(** * sem_and_share.cpp: semaphores and shared memory

    The program creates a System V semaphore set and five one-word shared
    memory segments, forks five children that each run [open_and_write], waits
    for them and removes the kernel objects again.  The development models the
    kernel objects, the console, the files and the processes as one state, the
    parent and the children as small-step transition functions over it, and
    proves the locking protocol from the reachable states.

    A step is one statement of the source that touches shared state: a
    [semop], a read or a write of a busy flag, an [open], an output line, a
    [sleep], a [close], an [exit], a [fork], a [wait].  A scheduler chooses
    which process makes the next step; a step that blocks has no result.

    The source fixes the ring at five resources: [PROC_COUNT = 5], the literal
    [5] in [sem2], six semaphores, the gate at index [5] initialised to [4].
    The definitions take the ring size [N] as a section variable and the
    program is the instance [PROC_COUNT]; [N + 1] semaphores, gate index [N],
    gate value [N - 1].

    [debug] is the constant [false] in the source, so the statements guarded by
    it (the trace lines and [print_sem_val]) are not executed and not modelled.
    The calls whose result the source never inspects are modelled at their
    success: [semget], [shmat], and [semop] on an existing semaphore (no
    signal interrupts it, and the values stay far below the kernel's limit).

    [main] attaches every segment it creates (line 88) and never detaches
    it, and the children inherit the attachments, so a segment that
    [shmctl(IPC_RMID)] has marked is destroyed by the kernel only when [main]
    and all its children have terminated. *)

From Stdlib Require Import ZArith Lia.
From stdpp Require Import gmap strings list fin_maps.

Open Scope Z_scope.

(** ** Data *)

(** Program points of a child: the statements of [open_and_write] (source
    lines in the comments), then [exit(0)] of [main], then the two states the
    kernel keeps a terminated process in. *)
Inductive pc :=
| AcqGate                (* 168 acquire_resource(semSet, 5) *)
| AcqSem1                (* 169 acquire_resource(semSet, sem1) *)
| AcqSem2                (* 170 acquire_resource(semSet, sem2) *)
| Chk1                   (* 174 if ( *shm_ary[sem1] == 0) *)
| Set1                   (* 176 *shm_ary[sem1] = 1 *)
| Chk2                   (* 182 if ( *shm_ary[sem2] == 0) *)
| Set2                   (* 184 *shm_ary[sem2] = 1 *)
| Fail                   (* 179-180, 187-188 cout ERROR; exit(-1) *)
| Open1                  (* 225 db1.open *)
| Open2                  (* 226 db2.open *)
| Say1                   (* 229 cout writing to db1 *)
| Wr1Used                (* 230 db1 << Being used by *)
| Sleep1                 (* 231 sleep(1) *)
| Say2                   (* 232 cout writing to db2 *)
| Wr2Used                (* 233 db2 << Being used by *)
| Sleep2                 (* 234 sleep(1) *)
| Wr1Free                (* 235 db1 << Free from *)
| Wr2Free                (* 236 db2 << Free from *)
| Close1                 (* 239 db1.close() *)
| Clr1                   (* 241 *shm_ary[sem1] = 0 *)
| Rel1                   (* 242 release_resource(semSet, sem1) *)
| Freed1                 (* 243 cout freed up access to db1 *)
| Close2                 (* 245 db2.close() *)
| Clr2                   (* 247 *shm_ary[sem2] = 0 *)
| Rel2                   (* 248 release_resource(semSet, sem2) *)
| Freed2                 (* 249 cout freed up access to db2 *)
| RelGate                (* 250 release_resource(semSet, 5) *)
| Exit0                  (* 113 exit(0) *)
| Zombie (status : Z)    (* terminated, not yet waited for *)
| Reaped (status : Z).   (* collected by wait(NULL) *)

(** Program points of the parent, from the first [fork] on. *)
Inductive ppc :=
| PFork (i : nat)        (* 104-118 loop head with loop variable i *)
| PWait                  (* 121 while ((j = wait(NULL)) != -1) *)
| PCleanup               (* 126-143 destroy segments, remove semaphores *)
| PExit0                 (* 147 exit(0) *)
| PDone (status : Z).    (* terminated *)

(** A line appended to a database file. *)
Inductive line :=
| BeingUsedBy (systemName : string) (pid : Z)  (* "Being used by S (pid:P)" *)
| FreeFrom (systemName : string) (pid : Z).    (* "Free from the S (pid: P)" *)

(** A file is absent from the map, present with its lines, or present and not
    writable by the process. *)
Inductive file :=
| Unwritable
| Content (lines : list line).

(** A line on the console (stdout and stderr together). *)
Inductive msg :=
| MsgWriting (systemName : string) (pid : Z) (filename : string)
| MsgFreed (systemName : string) (pid : Z) (filename : string)
| MsgResourcesInUse      (* "ERROR: Resources are in use!" *)
| MsgShmFailed           (* perror "shmget error", "Failed getting shared memory" *)
| MsgForkFailed          (* "Fork Failed" *)
| MsgDestroyError        (* perror "can't destroy segment",
                            "Error occurred destroying memory segment" *)
| MsgSemNotRemoved.      (* perror "Semaphore was not removed." *)

(** What one step of a child does, recorded in the history of the run. *)
Inductive act :=
| Acquire (semid : nat)
| Release (semid : nat)
| FlagTest (r : nat)
| FlagSet (r : nat) (v : Z)
| OpenFile (filename : string)
| Print (m : msg)
| Append (filename : string) (l : line)
| Sleep
| CloseFile (filename : string)
| Exit (code : Z).

Record proc := mkProc {
  p_pc : pc;
  p_pid : Z;               (* getpid() *)
  p_semadj : list Z;       (* the kernel's SEM_UNDO adjustments of the process *)
  p_db1 : bool;            (* db1 is open and good *)
  p_db2 : bool             (* db2 is open and good *)
}.

Record state := mkState {
  sems : list Z;           (* values of the semaphore set; [] once removed *)
  shm : list Z;            (* *shm_ary[r] *)
  segs : list Z;           (* ids of the shared memory segments that exist *)
  doomed : list Z;         (* those of them that IPC_RMID has marked *)
  shmIds : list Z;         (* the parent's array shmIds *)
  parent : ppc;
  procs : list proc;       (* the children forked so far, by loop index *)
  fs : gmap string file;
  out : list msg;
  hist : list (nat * act)  (* ghost: the children's steps in order *)
}.

#[global] Instance pc_eq_dec : EqDecision pc.
Proof. solve_decision. Defined.
#[global] Instance ppc_eq_dec : EqDecision ppc.
Proof. solve_decision. Defined.
#[global] Instance line_eq_dec : EqDecision line.
Proof. solve_decision. Defined.
#[global] Instance msg_eq_dec : EqDecision msg.
Proof. solve_decision. Defined.
#[global] Instance act_eq_dec : EqDecision act.
Proof. solve_decision. Defined.

Definition PROC_COUNT : nat := 5.

(** [exit(code)]: the parent sees the low eight bits. *)
Definition exit_status (code : Z) : Z := Z.land code 255.

(** The [switch] of [open_and_write], lines 191-222: system name, first and
    second database file.  No case matches an index outside 0..4 and the
    source leaves the three pointers unset there; the model uses empty names,
    which [open_append] refuses.  [PROC_COUNT] never reaches that case. *)
Definition system_of (i : nat) : string * string * string :=
  match i with
  | 0%nat => ("Courses System", "faculty.txt", "students.txt")
  | 1%nat => ("GPA Computation System", "students.txt", "statistics.txt")
  | 2%nat => ("University Statistics System", "statistics.txt", "staff.txt")
  | 3%nat => ("Staff Management System", "staff.txt", "salary.txt")
  | 4%nat => ("Faculty Payroll System", "salary.txt", "faculty.txt")
  | _ => (EmptyString, EmptyString, EmptyString)
  end%string.

Definition systemName (i : nat) : string := (system_of i).1.1.
Definition db1filename (i : nat) : string := (system_of i).1.2.
Definition db2filename (i : nat) : string := (system_of i).2.

(** [ofstream::open(name, out | app)]: creates a missing file, fails on a
    file that cannot be written. *)
Definition open_append (name : string) (m : gmap string file)
  : bool * gmap string file :=
  if decide (name = EmptyString) then (false, m)
  else match m !! name with
       | Some Unwritable => (false, m)
       | Some (Content _) => (true, m)
       | None => (true, <[name := Content []]> m)
       end.

(** [stream << ... << endl] on a stream whose state is [good]: the line is
    appended; a stream that failed to open ignores the output. *)
Definition append_line (good : bool) (name : string) (l : line)
  (m : gmap string file) : gmap string file :=
  if good then
    match m !! name with
    | Some (Content ls) => <[name := Content (ls ++ [l])]> m
    | _ => m
    end
  else m.

(** ** State updates *)

Definition with_sems (v : list Z) (s : state) : state :=
  mkState v (shm s) (segs s) (doomed s) (shmIds s) (parent s) (procs s) (fs s)
          (out s) (hist s).
Definition with_shm (v : list Z) (s : state) : state :=
  mkState (sems s) v (segs s) (doomed s) (shmIds s) (parent s) (procs s) (fs s)
          (out s) (hist s).
Definition with_segs (v : list Z) (s : state) : state :=
  mkState (sems s) (shm s) v (doomed s) (shmIds s) (parent s) (procs s) (fs s)
          (out s) (hist s).
Definition with_doomed (v : list Z) (s : state) : state :=
  mkState (sems s) (shm s) (segs s) v (shmIds s) (parent s) (procs s) (fs s)
          (out s) (hist s).
Definition with_shmIds (v : list Z) (s : state) : state :=
  mkState (sems s) (shm s) (segs s) (doomed s) v (parent s) (procs s) (fs s)
          (out s) (hist s).
Definition with_parent (v : ppc) (s : state) : state :=
  mkState (sems s) (shm s) (segs s) (doomed s) (shmIds s) v (procs s) (fs s)
          (out s) (hist s).
Definition with_procs (v : list proc) (s : state) : state :=
  mkState (sems s) (shm s) (segs s) (doomed s) (shmIds s) (parent s) v (fs s)
          (out s) (hist s).
Definition with_fs (v : gmap string file) (s : state) : state :=
  mkState (sems s) (shm s) (segs s) (doomed s) (shmIds s) (parent s) (procs s) v
          (out s) (hist s).
Definition say (m : msg) (s : state) : state :=
  mkState (sems s) (shm s) (segs s) (doomed s) (shmIds s) (parent s) (procs s) (fs s)
          (out s ++ [m]) (hist s).

Definition at_pc (c : pc) (p : proc) : proc :=
  mkProc c (p_pid p) (p_semadj p) (p_db1 p) (p_db2 p).
Definition with_semadj (v : list Z) (p : proc) : proc :=
  mkProc (p_pc p) (p_pid p) v (p_db1 p) (p_db2 p).
Definition with_db1 (b : bool) (p : proc) : proc :=
  mkProc (p_pc p) (p_pid p) (p_semadj p) b (p_db2 p).
Definition with_db2 (b : bool) (p : proc) : proc :=
  mkProc (p_pc p) (p_pid p) (p_semadj p) (p_db1 p) b.

(** Child [i] finishes a step: its record is stored back and the step is
    appended to the history. *)
Definition commit (i : nat) (a : act) (p : proc) (s : state) : state :=
  mkState (sems s) (shm s) (segs s) (doomed s) (shmIds s) (parent s)
          (<[i := p]> (procs s)) (fs s) (out s) (hist s ++ [(i, a)]).

(** ** The shared memory segments *)

Definition is_zombie (p : proc) : bool :=
  match p_pc p with Zombie _ => true | _ => false end.

(** A child that has not terminated. *)
Definition is_alive (p : proc) : bool :=
  match p_pc p with Zombie _ | Reaped _ => false | _ => true end.

(** [destroy_mem_segment]: [shmctl(IPC_RMID)] fails on an id that names no
    segment, and the error is reported (lines 339 and 131).  On an existing
    segment it succeeds and marks the segment for destruction; the caller
    still has the segment attached, so the segment stays, and marking it
    again succeeds as well. *)
Definition destroy_mem_segment (id : Z) (s : state) : state :=
  if decide (id ∈ segs s) then
    if decide (id ∈ doomed s) then s else with_doomed (doomed s ++ [id]) s
  else say MsgDestroyError s.

(** Some process of the program still runs, and has the segments attached. *)
Definition attached (s : state) : bool :=
  match parent s with PDone _ => false | _ => true end
  || existsb is_alive (procs s).

(** What the kernel does with the segments when a process has terminated:
    the process is detached, and once no process is attached the marked
    segments are destroyed. *)
Definition detach (s : state) : state :=
  mkState (sems s) (shm s)
          (if attached s then segs s else filter (λ id, id ∉ doomed s) (segs s))
          (if attached s then doomed s else [])
          (shmIds s) (parent s) (procs s) (fs s) (out s) (hist s).

(** Reading a word of a list; the program only reads inside the lists. *)
Definition rd (l : list Z) (k : nat) : Z := default 0 (l !! k).

(** ** The semaphore operations *)

(** [init_sem]: [semctl(SETVAL)]. *)
Definition init_sem (semid : nat) (value : Z) (s : state) : state :=
  with_sems (<[semid := value]> (sems s)) s.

====

§ Exercise objective
Select every line of the records holding the string "appended".

§ Your solution
(** A line appended to a database file. *)
    appended; a stream that failed to open ignores the output. *)
    appended to the history. *)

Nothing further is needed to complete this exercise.